(* ===== verification/Prelude.v ===== *)
(** * HelixSync: a verification library for the browser extension's sync core

    HelixSync keeps bookmarks, tabs and history of several browsers in step.
    Each browser runs the extension (src/extension), which records local
    changes as operations, encrypts them, queues them in IndexedDB, uploads
    them to a server that only orders and stores ciphertexts, downloads what
    the other devices did, resolves conflicts per field, and applies the
    result to the browser. Restore points are encrypted copies of the bookmark
    tree, captured, stored and turned back into operations by a planner.

    ** Parts, files and interaction

    Paths are relative to src/extension/src.

    - Prelude, JsMap, Util, Types, Json, Dates: the ground. JavaScript's string order,
      insertion-ordered [Map] and [Set], [JSON.stringify] and [JSON.parse];
      util/chunk, retention, uuid, url-scheme; the
      records of sync/types.ts; [Date] and util/hour.ts. [M] is the error-and-state monad of every
      [async] function: an exception keeps the state reached.
    - FractionalIndex: util/fractional-index.ts, the position keys that
      RestorePoints and (through it) Planner order siblings by.
    - Storage, StorageFacts: storage/db.ts. The schema is the record [DB] of
      object stores, one definition per store operation, each one readwrite
      transaction.
    - Conflict, ConflictFacts: sync/conflict.ts on top of the [field_state]
      store of Storage.
    - Maintenance, MaintenanceFacts: the operations of db.ts and
      storage/selectors.ts that walk a store in committed chunks.
    - Crypto, CryptoFacts: crypto/index.ts over the class [CryptoLib] of
      primitives, with the laws [CryptoLaws] the ciphers document.
    - Engine, EngineDownload, EngineCycle (and their Facts): sync/engine.ts.
      [World] is the engine's state: the database, the state the appliers act
      on, the server, the caches, and logs of what was exchanged. [EngineEnv]
      is its interface to what is outside: server replies are arbitrary
      functions, appliers arbitrary code bounded only by [AppliersOk] where a
      theorem says so. Engine calls Storage, Crypto; EngineDownload adds pages,
      appliers and snapshots; EngineCycle the cycle loop, cooldown, throttle
      and the sync slot as a step relation over competing tasks.
      EngineExample instantiates all of it.
    - RestorePoints, RestorePointsFacts: restore-points/format.ts and
      snapshot.ts, bookmarks/roots.ts. Uses Crypto for the envelope, Json for
      the plaintext, FractionalIndex for positions.
    - Planner, PlannerFacts: restore-points/planner.ts. RestoreExample
      instantiates the restore point theorems.
    - RestoreJob, RestoreJobFacts, EngineKeeps: create.ts,
      outbox.ts, state.ts and restore.ts of restore-points, over the engine's
      [World]. The class [RestoreEnv] is what these files call elsewhere: the
      server's restore point routes, the live bookmark reader, the message
      bus; [BookmarksLaws] says what the bookmark mirror promises. The worker
      can be stopped at any [await] ([Killed]); [lives] chains the runs of one
      job over such stops. EngineKeeps shows which engine calls leave the job
      record and the created operations alone.
    - RestoreTriggers: triggers.ts and service.ts of restore-points, in the
      monad of RestoreJob with the two values kept in chrome.storage.local. A
      call that is not waited for runs where it is started.
      RestoreJobExample runs a drain, triggers, and a restore stopped half way.
    - Bookmarks, BookmarkApply, BookmarkCapture: bookmarks/index.ts, with
      bookmarks/roots.ts and sync/mapping.ts. chrome.bookmarks is the class
      [ChromeBookmarks] over an abstract browser state, clock and identifiers
      [BookmarkEnv]; [BmApp] is the browser with the adapter's module
      variables, and the state the engine's appliers act on. Bookmarks has the
      root folders, the mappings, reading the live tree and the sweep;
      BookmarkApply what remote operations do to the browser; BookmarkCapture
      how bursts of browser events and the first import become operations,
      over the engine's [World]. A call the code does not wait for
      (a mass delete's restore point) runs at the end.
    - FakeBookmarks: test-support/fake-bookmarks.ts, the tests' browser, an
      instance of [ChromeBookmarks]; FakeBookmarksFacts proves for it the laws
      [ChromeMoveLaws] that the theorems on moves assume. BookmarkExample
      evaluates the adapter on it.
    - BookmarkListeners: the listeners of bookmarks/index.ts with the guard, the
      switch and the queue before them, as a machine on events.
    - BookmarkReadFacts, BookmarkBackfillFacts, BookmarkImportFacts,
      BookmarkMoveFacts, BookmarkRetryFacts: their theorems. The import walk is
      generic in how ids are drawn and nodes emitted, so its theorem is one
      [triple] used by the import over the engine.
    - sync/mapping.ts is in Engine, what client.ts gives the adapters in Types.
    - Scheduling, Threads: sync/micro-batch.ts and suppress.ts, util/keyed-lock,
      single-flight, pace, as state machines on events; what [Promise.all]
      starts, as threads of atomic steps.
    - History, HistoryReplay, HistorySync: history/bulk.ts,
      replay.ts and index.ts. chrome.history is an environment whose answers
      may fail and may change between two calls; [World] gains the checkpoint
      in the device record. HistoryEnumFacts, HistoryPagingFacts,
      HistoryUploadFacts and HistoryBulkFacts prove the import,
      HistoryReplayFacts, HistoryEchoFacts and
      HistorySyncFacts the other direction.
    - Tabs, TabsCapture, TabsApply: tabs/index.ts and groupSync.ts over
      [ChromeTabs]; TabsCoalesceFacts, TabsFlushFacts and TabsRemoteFacts prove
      the coalescing, the two flush paths and the appliers.
    - ApiClient, ApiPool: api/client.ts. A request is a tree of effects; a pool
      runs any number of them in several JavaScript contexts, one effect of one
      call at a time, over a shared device record, session storage and server.
    - WebSocket: api/websocket.ts as a machine whose events are wakes, answers,
      timers, socket events, ends of writes and restarts of the worker.
      WebSocketFacts has its invariant, WebSocketOnceFacts the orderly runs.
    - Background, BackgroundFacts: background/index.ts over the components as
      the class [WorkerParts]; at each wait the popup may act ([elsewhere]).
    - DeviceMirror: getDevice, putDevice and clearAllLocalData of storage/db.ts
      with the encryption of the stored record and its mirrors in session
      storage and in each context's memory, as threads of Threads. Storage's
      [db_device] is the register they refine.
    - WebClient: src/web/src/api/client.ts, every call of the dashboard as a
      tree of the requests it sends. WebAccount: the account's row and the
      approval requests with the routes of src/server/src/auth that read or
      write them, what becomes of a request, and the system of any number of
      pages, devices and the clock as the relation [step]. WebAccountFacts has
      its invariant: [safe] says of a program that every request it sends wraps
      the account key the row's wraps hold. WebPasskey: passkey/index.ts.
    - WebCrypto: src/web/src/crypto/index.ts, the dashboard's keys, recovery
      codes and passkey seals, over the primitives of Crypto and against the
      extension's side of each exchange.

    ** Groups of theorems

    - Order keys: a key between two others exists, is valid, and is found
      (keyBetween); UUIDv7 strings order as their times.
    - Storage: counters are never handed out twice; the bounded queue scan and
      the paged walks return what an unbounded scan would; each prune removes
      exactly the rows it promises to.
    - Conflicts: the batched resolution refines the entry-by-entry one; fields
      converge whatever the order and grouping of deliveries; the liveness
      field does when its lifecycle operations are comparable, a delete beats
      moves, and a three-operation history on which delivery order matters.
    - Encryption: base64url round trip; an envelope opens exactly under the
      label it was sealed for; the key cache is invisible.
    - Engine: what may leave the queue and why; each operation is handed to an
      applier at most once; the cursor never passes what was not received;
      exclusive holders of the sync slot exclude one another, a cycle need not
      respect them; cycles end; local syncs are spaced.
    - Restore points: the validator accepts exactly well-formed trees;
      encoding round-trips under its own id only; positions are repaired to a
      strict order; the capture walk yields every reachable node, parents
      first; an exact plan turns the browser into the point, a merge plan adds
      to it, planning always ends.
    - Restore jobs: a run hands over only a beginning of the plan of the
      authenticated point, after syncing and saving a safety copy; however
      often the worker is stopped and resumed, a job that ends in done leaves
      the point in the browser. The outbox drain removes a point only on a
      final verdict or at the attempt limit.
    - Bookmarks: a read of the live tree yields every linked node once,
      parents first, in the form the planner requires; the import leaves every
      node of the browser with its mapping, queued create and field states
      together, at keys that keep each folder in order; a move lands where its
      position belongs, a batch into ordered folders keeps them ordered, and a
      batch within one folder need not; retrying deferred nodes ends; the
      sweep removes exactly the dead mappings.
    - History: an import enumerates every visit of its window once and sends
      runs of one fixed list of chunks however often it is interrupted;
      importing older history ends; a batch of remote visits is replayed once
      per URL; no replay is captured as a visit and no visit taken for a
      replay.
    - Tabs: coalescing keeps what a burst means; the two flush paths stage the
      same; the batched applier refines the single one and spares the tabs that
      are not the objects'.
    - API client: a refresh always uses the token stored last, in one context.
    - Notification socket: the backoff stays within its bounds, orderly runs
      keep at most one connection, and any state but one can reconnect.
    - Triggers: automatic restore points are quiet and spaced.
    - Worker: maintenance leaves exactly what retention and caps allow; the
      badge shows what the state asks for.
    - Scheduling: the keyed lock runs the tasks of a key one at a time, in
      their order; micro-batches hand over every item once.
    - Bookmark listeners: the bursts handed to the flush are exactly the events
      to capture, in their order.
    - Device record: for calls that do not overlap, one register across restarts
      of contexts and of the browser.
    - Dashboard: a recovery code is read exactly from its spellings; the account
      key an approver sends arrives, and under no other request; a sealed code
      opens for its account and credential only; both front ends derive and
      wrap alike.
    - Account: whatever dashboards and devices do to an account, and whichever
      requests are lost, its row opens to the key of its registration with a
      password the user typed and with a recovery code; a recovery code resets
      the password, and the new code is seen only if the last answer arrives.
    - Passkeys: a sealed recovery code is read back from its record and unseals
      to itself.
    What the model shows to be wrong is a theorem on a concrete run in the
    example files, or in EngineCycleFacts, ConflictFacts, WebSocketOnceFacts,
    BackgroundFacts, DeviceMirror and BookmarkListeners.
    ** Modelling decisions

    Numbers the code computes with are integers of [Z]; none of the modelled
    arithmetic leaves the safe-integer range of a double, except timestamps,
    which are arguments. JavaScript's bitwise operators are written out at 32
    bits (Crypto, WebCrypto). Strings are sequences of bytes (UTF-8), compared
    bytewise: exact for identifiers, position keys and ISO dates, the only
    strings the code compares by order. An [await] inside a function is
    sequencing; interleaving at the awaits is modelled where the code guards
    against it or depends on it: EngineCycle's slot, Scheduling, ApiPool, the
    tab calls of Threads, WebSocket, DeviceMirror, Background's popup.

    Loops without a structural bound run on fuel, and a theorem shows the fuel
    enough: [keyBetween] twice the length of both keys and a constant
    ([keyBetween_terminates]), the chunked walks one step more than the rows
    ([chunked_walk] lemmas), the cycle its own bound of five passes plus one
    per trigger ([runSyncCycle_terminates]), the capture walk one step per
    queued folder ([buildPointNodes_spec]), the planner's walks one step more
    than the nodes ([planRestore_total]), the cascade of deferred bookmarks one
    level more than the waiting objects ([retryDeferredParent_ends]), the walks
    of the browser's tree one step more than its nodes. Numeric limits of the code (chunk
    sizes, attempt limits, page sizes) are the code's own constants.

    The paging loops of History, the drains of the queue and of the outbox and
    the API client's retries run on fuel too and report running out as an error
    of its own, which a theorem excludes or names; older history takes at most
    three passes ([importOlderHistoryBulk_ends]). The socket's machine, the
    pool and the slot need none: they are steps. Visit times are whole
    milliseconds and a search's end time excludes itself. In the pool a step is
    one effect, finer than the event loop. [Promise.all] is taken to report a
    rejection after all its calls have ended. The socket's jitter is a fraction
    of 2^53 and rounded to the whole milliseconds a timer counts; awaiting a
    promise already settled lets no one in. The laws on the primitives,
    [CryptoLaws], [KeyLaws] and the sizes History needs, are used in different
    theorems.

    ** Not modelled

    The popup (popup/main.ts, popup/restore-points.ts) and its translations,
    which render state into the page; of the web dashboard (src/web) the pages
    (but the calls of a reset by two devices), components and translations,
    and the search for the browser's own passkey API; of the server, another
    language, all but the routes of WebAccount: sessions, cookies, rate limits
    and audit (a request turned away is an answer with an error), several
    accounts at once, devices, and sync, which is an arbitrary reply function
    to the extension; a route of WebAccount is one step, as its statement or
    transaction is; chrome.* and IndexedDB themselves,
    alarms and the registration of handlers, compression, keep-alive and
    logging (an elapsed timer is an event); the IndexedDB schema upgrades of
    db.ts. The case mappings and spaces of text outside ASCII are the
    platform's. *)

From Stdlib Require Export ZArith NArith Ascii String Lia.
From stdpp Require Export base tactics list sets strings gmap sorting.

**AIM OF THE EXERCISE:**
In the entries above, one line contains "tab calls of" and another contains "The paging loops". Reproduce exactly those two lines and the lines between them, nothing else.

**RESPONSE TO THIS TASK:**
    tab calls of Threads, WebSocket, DeviceMirror, Background's popup.

    Loops without a structural bound run on fuel, and a theorem shows the fuel
    enough: [keyBetween] twice the length of both keys and a constant
    ([keyBetween_terminates]), the chunked walks one step more than the rows
    ([chunked_walk] lemmas), the cycle its own bound of five passes plus one
    per trigger ([runSyncCycle_terminates]), the capture walk one step per
    queued folder ([buildPointNodes_spec]), the planner's walks one step more
    than the nodes ([planRestore_total]), the cascade of deferred bookmarks one
    level more than the waiting objects ([retryDeferredParent_ends]), the walks
    of the browser's tree one step more than its nodes. Numeric limits of the code (chunk
    sizes, attempt limits, page sizes) are the code's own constants.

    The paging loops of History, the drains of the queue and of the outbox and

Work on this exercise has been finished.